Bedford divorce attorney discovery rulesOnce upon a time the internet was a shady place because everybody was anonymous. Personal email accounts were usually something like Awesomeblossom43598@aol.com and most interactions online came through similar pseudonyms. Then came social media (Friendster, followed by MySpace) and people realized the need for more professional private email accounts led to people self-identifying themselves online by name and those people they associate with. For as much as the internet transparency and rise of social media have caused their own problems, both went a long way towards civilizing the internet.

Privacy in employment lawsuits in Texas

One serious problem with social media is people expose a lot of information about themselves and their feelings in a permanent and often public manner. There’s no take-backs on the internet. Once you publish a comment or thought, servers store it somewhere. Even if your facebook or Google+ profile is as private as possible and you only share the most private of thoughts with close friends, it’s all stored on the server. Even if you delete a comment from your page, the server doesn’t forget.

In a lawsuit those server copies are often discoverable. Those comments that your spouse is a jerk or your boss is a fraud can become public during litigation.
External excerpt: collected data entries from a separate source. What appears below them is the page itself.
Fixpoint consume_loop (framer : S) (st : RunState) (inputs : list Input) :
    RunState * option (result RuntimeError ProviderRunOutcome) :=
  match inputs with
  | [] => (st, None)
  | i :: inputs' =>
      match next_chunk i with
      | Err error =>
          (st, Some (if bool_decide (kind error = Cancelled)
                     then Ok RunCancelled else Err error))
      | Ok None =>
          match finish framer with
          | Err e => (st, Some (Err e))
          | Ok frames =>
              match consume_frames (map to_frame frames) st with
              | (st', Err e) => (st', Some (Err e))
              | (st', Ok (Some outcome)) => (st', Some (Ok outcome))
              | (st', Ok None) => (st', Some (decoder_finish (r_decoder st')))
              end
          end
      | Ok (Some chunk) =>
          match push framer chunk with
          | (_, Err e) => (st, Some (Err e))
          | (framer', Ok frames) =>
              match consume_frames (map to_frame frames) st with
              | (st', Err e) => (st', Some (Err e))
              | (st', Ok (Some outcome)) => (st', Some (Ok outcome))
              | (st', Ok None) => consume_loop framer' st' inputs'
              end
          end
      end
  end.
End protocol.

Definition initial_run (provider : ProviderId) : RunState :=
  mkRun (ProviderDecoder_new provider) [].

(** The end of an event stream adds no frame. *)
Definition sse_end (s : Sse.SseFramer) : result RuntimeError (list Sse.SseFrame) := _ ← Sse.finish s; mret [].

Definition consume_sse (max_frame : Z) (provider : ProviderId) (inputs : list Input) :=
  consume_loop FSse sse_end
    (Sse.new max_frame) (initial_run provider) inputs.

Definition consume_ndjson (max_frame : Z) (provider : ProviderId) (inputs : list Input) :=
  consume_loop FNdjson Ndjson.finish (Ndjson.new max_frame) (initial_run provider) inputs.
End consume.

(** ** Lemmas *)

Section consume_facts.
Context {Num : Type} `{SerdeJson Num} (send : nat -> SendOutcome).

Lemma consume_frames_app f1 f2 st :
  consume_frames send (f1 ++ f2) st =
  match consume_frames send f1 st with
  | (st', Ok None) => consume_frames send f2 st'
  | r => r
  end.
Proof.
  revert st. induction f1 as [|f f1 IH]; intros st; [done|]. cbn [app consume_frames].
  destruct (decode_frame f (r_decoder st)) as [d [out|e]]; [|done].
  destruct (deliver_decoded send out (r_delivered st)) as [dl [[o|]|e]]; done.
Qed.

(** Cutting a prefix of the stream that frames without error into chunks does
    not change the run. *)
Lemma consume_loop_chunks {S F} `{LineFramerLaws S F} to_frame finish
    (framer framer' : S) st c chunks rest (frames : list F) :
  push framer (concat (c :: chunks)) = (framer', Ok frames) ->
  consume_loop send to_frame finish framer st (map IChunk (c :: chunks) ++ rest) =
  consume_loop send to_frame finish framer st (IChunk (concat (c :: chunks)) :: rest).
Proof.
  revert framer st c frames.
  induction chunks as [|c' chunks IH]; intros framer st c frames Hp.
  { cbn [map concat app]. by rewrite app_nil_r. }
  change (concat (c :: c' :: chunks)) with (c ++ concat (c' :: chunks)) in *.
  pose proof (push_app (F := F) framer c (concat (c' :: chunks))) as Ha. rewrite Hp in Ha.
  change (map IChunk (c :: c' :: chunks) ++ rest)
    with (IChunk c :: (map IChunk (c' :: chunks) ++ rest)).
  cbn [consume_loop next_chunk]. rewrite Hp.
  destruct (push framer c) as [s1 [f1|e]]; [|done].
  destruct (push s1 (concat (c' :: chunks))) as [s2 [f2|e]] eqn:Hp2; [|done].
  cbn in Ha. destruct Ha as [<- ->]. rewrite map_app, consume_frames_app.
  destruct (consume_frames send (map to_frame f1) st) as [st1 [[o|]|e]]; [done| |done].
  rewrite (IH s1 st1 c' f2 Hp2). cbn [consume_loop next_chunk]. by rewrite Hp2.
Qed.

(** *** What has been delivered *)

(** The frames of a body: what its chunks frame to and, when the body has ended, what the
    framer gives at its end. *)
Definition body_frames {S F} `{LineFramer S F} (to_frame : F -> Frame) (finish : S -> result RuntimeError (list F))
    (framer : S) (chunks : list bytes) (ended : bool) : result RuntimeError (list Frame) :=
  match push_all (F := F) framer chunks with
  | (framer', Ok framed) =>
      if ended then (fun final => map to_frame (framed ++ final)) <$> finish framer' else Ok (map to_frame framed)
  | (_, Err e) => Err e
  end.

(** A run in good standing: [frames] were decoded to [outs], and exactly their events have
    been delivered, in order. *)
Definition in_step (p : ProviderId) (frames : list Frame) (outs : list DecodedFrame) (st : RunState) : Prop :=
  run_frames (ProviderDecoder_new p) frames = (r_decoder st, Ok outs) /\
  r_delivered st = concat (map d_events outs).

(** The last decoded frame ended the response. *)
Definition ended_by (outcome : ProviderRunOutcome) (outs : list DecodedFrame) : Prop :=
  exists front out, outs = front ++ [out] /\ d_terminal out = Some outcome.

(** What a completed run read of its inputs: the frames of the body, from the first one to
    the one that ended the response, or all of them when the body ended without. *)
Definition completed_reading {S F} `{LineFramer S F} (to_frame : F -> Frame) (finish : S -> result RuntimeError (list F))
    (framer : S) (p : ProviderId) (inputs : list Input) (st : RunState) (outcome : ProviderRunOutcome) : Prop :=
  exists chunks (ended : bool) rest frames unread outs,
    inputs = map IChunk chunks ++ (if ended then IEnd :: rest else rest) /\
    body_frames to_frame finish framer chunks ended = Ok (frames ++ unread) /\
    in_step p frames outs st /\
    decoder_finish (r_decoder st) = Ok outcome /\
    (ended_by outcome outs \/ ended = true /\ unread = []).

Lemma run_frames_snoc d frames f d1 outs d2 out :
  run_frames d frames = (d1, Ok outs) -> decode_frame f d1 = (d2, Ok out) ->
  run_frames d (frames ++ [f]) = (d2, Ok (outs ++ [out])).
Proof.
  revert d outs. induction frames as [|g frames IH]; intros d outs; cbn [app run_frames].
  { intros [= <- <-] ->. done. }
  destruct (decode_frame g d) as [d' [o|e]]; [|done].
  destruct (run_frames d' frames) as [d'' [os|e]] eqn:Hr; [|done].
  intros [= -> <-] Hf. by rewrite (IH _ _ Hr Hf).
Qed.

Lemma deliver_events_spec events terminal delivered dl r :
  deliver_events send events terminal delivered = (dl, r) ->
  (dl = delivered ++ events /\ r = Ok terminal) \/
  r = Ok (Some RunCancelled) \/ exists e, r = Err e.
Proof.
  revert delivered. induction events as [|ev events IH]; cbn [deliver_events]; intros delivered.
  { intros [= <- <-]. rewrite app_nil_r. auto. }
  destruct (send (length delivered)).
  - intros [[-> ->] | Hc]%IH; [|auto]. rewrite <- app_assoc. auto.
  - intros [= <- <-]. auto.
  - intros [= <- <-]. eauto.
  - intros [= <- <-]. eauto.
Qed.

Lemma consume_frames_in_step p before outs frames st st' r :
  in_step p before outs st -> consume_frames send frames st = (st', Ok r) -> r <> Some RunCancelled ->
  exists read unread outs', frames = read ++ unread /\ in_step p (before ++ read) outs' st' /\
    match r with
    | None => unread = []
    | Some outcome => ended_by outcome outs' /\ decoder_terminal (r_decoder st') = Some outcome
    end.
Proof.
  revert before outs st. induction frames as [|f frames IH]; intros before outs st Hst; cbn [consume_frames].
  { intros [= <- <-] _. exists [], [], outs. by rewrite (app_nil_r before). }
  destruct (decode_frame f (r_decoder st)) as [d [out|e]] eqn:Hd; [|done].
  destruct (deliver_decoded send out (r_delivered st)) as [dl r'] eqn:Hdl.
  apply deliver_events_spec in Hdl as [[-> ->] | [-> | [e ->]]]; [|intros [= <- <-] Hn; by destruct Hn|done].
  assert (in_step p (before ++ [f]) (outs ++ [out]) (mkRun d (r_delivered st ++ d_events out))) as Hst'.
  { destruct Hst as [Hr Hdel]. split; [by eapply run_frames_snoc|].
    cbn [r_delivered]. rewrite map_app, concat_app, Hdel. cbn [map concat]. by rewrite app_nil_r. }
  apply decode_frame_Ok in Hd as [_ Hd]. destruct (d_terminal out) as [o|] eqn:Ho.
  - intros [= <- <-] _. exists [f], frames, (outs ++ [out]). split_and!; [done..|by exists outs, out|]. cbn. by rewrite Hd.
  - intros Hc Hr. destruct (IH _ _ _ Hst' Hc Hr) as (read & unread & outs' & -> & Hin & Hm).
    exists (f :: read), unread, outs'. rewrite <- app_assoc in Hin. done.
Qed.

(** One more chunk in front of what is read. *)
Lemma body_frames_cons {S F} `{LineFramer S F} to_frame (finish : S -> result RuntimeError (list F)) framer framer' chunk framed
    chunks ended : push framer chunk = (framer', Ok framed) ->
  body_frames to_frame finish framer (chunk :: chunks) ended =
  app (map to_frame framed) <$> body_frames to_frame finish framer' chunks ended.
Proof.
  intros Hp. unfold body_frames. rewrite push_all_cons, Hp. destruct (push_all framer' chunks) as [s [fs|e]]; [|done]. cbn.
  destruct ended; [|by rewrite map_app]. destruct (finish s) as [final|e]; [|done]. cbn. by rewrite !map_app, app_assoc.
Qed.

Lemma consume_loop_in_step {S F} `{LineFramer S F} to_frame (finish : S -> result _ (list F))
    p before outs framer st inputs st' reason usage :
  in_step p before outs st ->
  consume_loop send to_frame finish framer st inputs = (st', Some (Ok (Completed reason usage))) ->
  exists chunks (ended : bool) rest read unread outs',
    inputs = map IChunk chunks ++ (if ended then IEnd :: rest else rest) /\
    body_frames to_frame finish framer chunks ended = Ok (read ++ unread) /\
    in_step p (before ++ read) outs' st' /\ decoder_terminal (r_decoder st') = Some (Completed reason usage) /\
    (ended_by (Completed reason usage) outs' \/ ended = true /\ unread = []).
Proof.
  revert before outs framer st. induction inputs as [|i inputs IH]; intros before outs framer st Hst; [done|].
  cbn [consume_loop]. destruct (next_chunk i) as [[chunk|]|e] eqn:Hi; [| |by case_match].
  - destruct i; try done. injection Hi as ->. destruct (push framer chunk) as [s [fs|e]] eqn:Hp; [|done].
    destruct (consume_frames send (map to_frame fs) st) as [st1 [r|e]] eqn:Hc; [|done].
    destruct r as [o|].
    + intros [= <- ->]. eapply consume_frames_in_step in Hc as (read & unread & outs' & Hf & Hin & He & Ht); [|done..].
      exists [chunk], false, inputs, read, unread, outs'. split_and!; try done; [|by left].
      rewrite (body_frames_cons _ _ _ _ _ _ _ _ Hp). cbn. by rewrite app_nil_r, Hf.
    + eapply consume_frames_in_step in Hc as (read & unread & outs' & Hf & Hin & ->); [|done..]. rewrite app_nil_r in Hf. subst read.
      intros Hl. destruct (IH _ _ _ _ Hin Hl) as (chunks & ended & rest & read & unread & outs2 & -> & Hb & Hin2 & Ht & He).
      exists (chunk :: chunks), ended, rest, (map to_frame fs ++ read), unread, outs2. split_and!; try done.
      * rewrite (body_frames_cons _ _ _ _ _ _ _ _ Hp), Hb. cbn. by rewrite app_assoc.
      * by rewrite app_assoc.
  - destruct i; try done. destruct (finish framer) as [fs|e] eqn:Hfin; [|done].
    assert (body_frames to_frame finish framer [] true = Ok (map to_frame fs)) as Hb by (unfold body_frames; cbn; by rewrite Hfin).
    destruct (consume_frames send (map to_frame fs) st) as [st1 [r|e]] eqn:Hc; [|done].
    destruct r as [o|].
    + intros [= <- ->]. eapply consume_frames_in_step in Hc as (read & unread & outs' & Hf & Hin & He & Ht); [|done..].
      exists [], true, inputs, read, unread, outs'. rewrite <- Hf. split_and!; try done. by left.
    + intros [= <- Hf%decoder_finish_terminal].
      eapply consume_frames_in_step in Hc as (read & unread & outs' & Hfr & Hin & ->); [|done..].
      exists [], true, inputs, read, [], outs'. rewrite <- Hfr. split_and!; try done. by right.
Qed.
Even though only shared online with a handful of people. It’s not even a difficult process to obtain those closely guarded comments. Many times private messages and emails are discoverable during litigation. Many employment attorneys in Fort Worth and Dallas know how to find these documents and communications. Don’t assume you can hide them even by deleting them. The servers normally keep the data.
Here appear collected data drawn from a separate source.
(* ===== verification/HttpSend.v ===== *)
(** * Provider runtime: credentials and the HTTP request

    Models [credential.rs] and the request side of [client.rs]: which endpoint a
    credential may be sent to, and the request that carries it.  The header types of
    [http], the serialiser and whether [reqwest] builds a client and a request are
    parameters ([HttpLib], [ProviderJson]).  Every client is built with [https_only], no
    redirects, no proxy, no retries, and the addresses of the endpoint pinned; the last
    is kept in the request. *)

From S2P Require Import Prelude Bytes Utf8 Json Url ProviderConfig ProviderCompile RuntimeError Endpoint Runner.

Definition MAX_CREDENTIAL_BYTES : Z := 16 * 1024.

(** ** Credentials (credential.rs) *)

Inductive CredentialScope : Type :=
  | OfficialProvider (p : ProviderId)
  | OverrideHost (host : str).

Record ProviderCredential : Type := mkCredential {
  credential_scope : CredentialScope;
  secret : str;
}.

Definition bad_credential (code message : string) : RuntimeError :=
  RuntimeError_new InvalidCredential (lit code) (lit message).

(** [char::is_ascii_control] on every character: the bytes below 32 and 127. *)
Definition ascii_control (b : byte) : bool := (byte_val b <? 32) || (byte_val b =? 127).

Definition ProviderCredential_new (scope : CredentialScope) (s : str) : RResult ProviderCredential :=
  if is_empty s || (len s >? MAX_CREDENTIAL_BYTES)
  then Err (bad_credential "INVALID_CREDENTIAL" "credential must contain between 1 and 16384 bytes")
  else if existsb ascii_control s
  then Err (bad_credential "INVALID_CREDENTIAL" "credential must not contain control characters")
  else Ok (mkCredential scope s).

Definition for_official (p : ProviderId) (s : str) : RResult ProviderCredential :=
  ProviderCredential_new (OfficialProvider p) s.

Definition dns_label_bad (label : str) : bool :=
  is_empty label || (len label >? 63) || starts_with label (lit "-") || ends_with label (lit "-").

Definition for_override_host (host s : str) : RResult ProviderCredential :=
  let host := to_ascii_lowercase host in
  if is_empty host || (len host >? 253) || starts_with host (lit ".") || ends_with host (lit ".") ||
     existsb dns_label_bad (split_on (byte_of 46) host) ||
     existsb (fun b => negb (is_ascii_alphanumeric b || one_of ".-" b)) host
  then Err (bad_credential "INVALID_CREDENTIAL_SCOPE" "override credential scope must be an exact DNS host name")
  else ProviderCredential_new (OverrideHost host) s.

(** ** Requests (client.rs) *)

(** [HeaderName::from_bytes] and [HeaderValue::from_str]; and whether the builders of
    [reqwest] succeed. *)
Class HttpLib : Type := {
  header_name : str -> option str;
  header_value : str -> option bytes;
  client_builds : str -> list (IpAddr * Z) -> bool;
  request_builds : Url -> list (str * bytes) -> bytes -> bool;
}.

(** Names are stored in lower case, values as they are. *)
Class HttpLaws `{HttpLib} : Prop := {
  header_name_lower s n : header_name s = Some n -> n = to_ascii_lowercase s;
  header_value_same s v : header_value s = Some v -> v = s;
}.

(** A request handed to a client, with the addresses the client has pinned for a host. *)
Record HttpRequest : Type := mkHttpRequest {
  sent_url : Url;
  sent_host : str;
  sent_addresses : list (IpAddr * Z);
  sent_headers : list (str * bytes);
  sent_body : bytes;
}.

(** [HeaderMap::insert]: replaces the values of a name. *)
Definition header_insert (name : str) (value : bytes) (headers : list (str * bytes)) : list (str * bytes) :=
  List.filter (fun h => negb (str_eqb h.1 name)) headers ++ [(name, value)].

Definition scope_mismatch : RuntimeError :=
  RuntimeError_new CredentialMismatch (lit "CREDENTIAL_SCOPE_MISMATCH")
    (lit "credential scope did not match the selected provider endpoint").

Definition validate_credential_scope (p : ProviderId) (endpoint : ResolvedEndpoint) (scope : CredentialScope) :
    RResult unit :=
  let accepted :=
    match is_override endpoint, scope with
    | false, OfficialProvider scoped => bool_decide (scoped = p)
    | true, OverrideHost host => eq_ignore_ascii_case host (endpoint_host endpoint)
    | _, _ => false
    end in
  if accepted then Ok tt else Err scope_mismatch.

Definition invalid_credential : RuntimeError :=
  bad_credential "INVALID_CREDENTIAL" "credential could not be encoded as an HTTP header".

Section requests.
Context `{HttpLib}.

Definition attach_credential (headers : list (str * bytes)) (scheme : AuthScheme) (s : str) :
    RResult (list (str * bytes)) :=
  '(name, value) ←
    match scheme with
    | AuthorizationBearer | GoogleOAuthBearer =>
        v ← ok_or (header_value (lit "Bearer " ++ s)) invalid_credential; mret (lit "authorization", v)
    | AnthropicXApiKey => v ← ok_or (header_value s) invalid_credential; mret (lit "x-api-key", v)
    | GoogleXGoogApiKey => v ← ok_or (header_value s) invalid_credential; mret (lit "x-goog-api-key", v)
    end;
  mret (header_insert name value headers).

(** The loop over [compiled.static_headers()]; [error] is what an invalid one gives. *)
Definition insert_static_headers {E} (error : string -> E) (headers : list (str * bytes))
    (static : list (str * str)) : result E (list (str * bytes)) :=
  foldM_result (fun headers entry =>
    name ← ok_or (header_name entry.1) (error "compiled request contained an invalid static header name");
    value ← ok_or (header_value entry.2) (error "compiled request contained an invalid static header value");
    mret (header_insert name value headers)) headers static.

Definition client_build_failed : RuntimeError :=
  RuntimeError_new Http (lit "HTTP_CLIENT_BUILD_FAILED") (lit "secure HTTP client could not be initialized").

(** The client is its pinned host and addresses. *)
Definition build_secure_client (endpoint : ResolvedEndpoint) : RResult (str * list (IpAddr * Z)) :=
  if client_builds (endpoint_host endpoint) (pinned_addresses endpoint)
  then Ok (endpoint_host endpoint, pinned_addresses endpoint)
  else Err client_build_failed.

Definition invalid_request (code message : string) : RuntimeError :=
  RuntimeError_new InvalidRequest (lit code) (lit message).

Definition accept_type (protocol : ProviderConfig.StreamProtocol) : str :=
  match protocol with ProtoSse => lit "text/event-stream" | ProtoNdjson => lit "application/x-ndjson" end.

Definition build_http_request {Num} `{ProviderJson Num} (compiled : CompiledProviderRequest Num)
    (endpoint : ResolvedEndpoint) (credential : ProviderCredential) (max_request_body_bytes : Z) :
    RResult HttpRequest :=
  _ ← validate_credential_scope (c_provider compiled) endpoint (credential_scope credential);
  body ← ok_or (json_to_vec (ProviderCompile.body compiled))
           (invalid_request "REQUEST_SERIALIZATION_FAILED" "provider request body could not be serialized");
  if len body >? max_request_body_bytes
  then Err (invalid_request "REQUEST_BODY_TOO_LARGE" "provider request body exceeded the runtime byte limit")
  else
    '(host, addresses) ← build_secure_client endpoint;
    headers ← insert_static_headers (invalid_request "INVALID_STATIC_HEADER") [] (static_headers compiled);
    let headers := header_insert (lit "accept") (accept_type (stream_protocol compiled)) headers in
    let headers := header_insert (lit "accept-encoding") (lit "identity") headers in
    headers ← attach_credential headers (auth_scheme compiled) (secret credential);
    if request_builds (endpoint_url endpoint) headers body
    then Ok (mkHttpRequest (endpoint_url endpoint) host addresses headers body)
    else Err (invalid_request "HTTP_REQUEST_BUILD_FAILED" "provider HTTP request could not be built").
End requests.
Employment lawyers and social media

So the moral of the story is take care and really think before you put anything in writing. Talk to Texas employment attorney Adam Kielich about your legal needs. Employment lawyers recognize how easily an email or social media post can make or break a lawsuit in Texas. Unlike testimony recalling past events or thoughts, the text of your posts are not subject to dispute or unverifiable. They are your words, sent and stored by a third party. As an employment lawyer I always want to know what a client has posted to social media about the events in an employment law claim even if the content is private. A subpoena or discovery request can look behind privacy settings and turn once private content into public records in a lawsuit.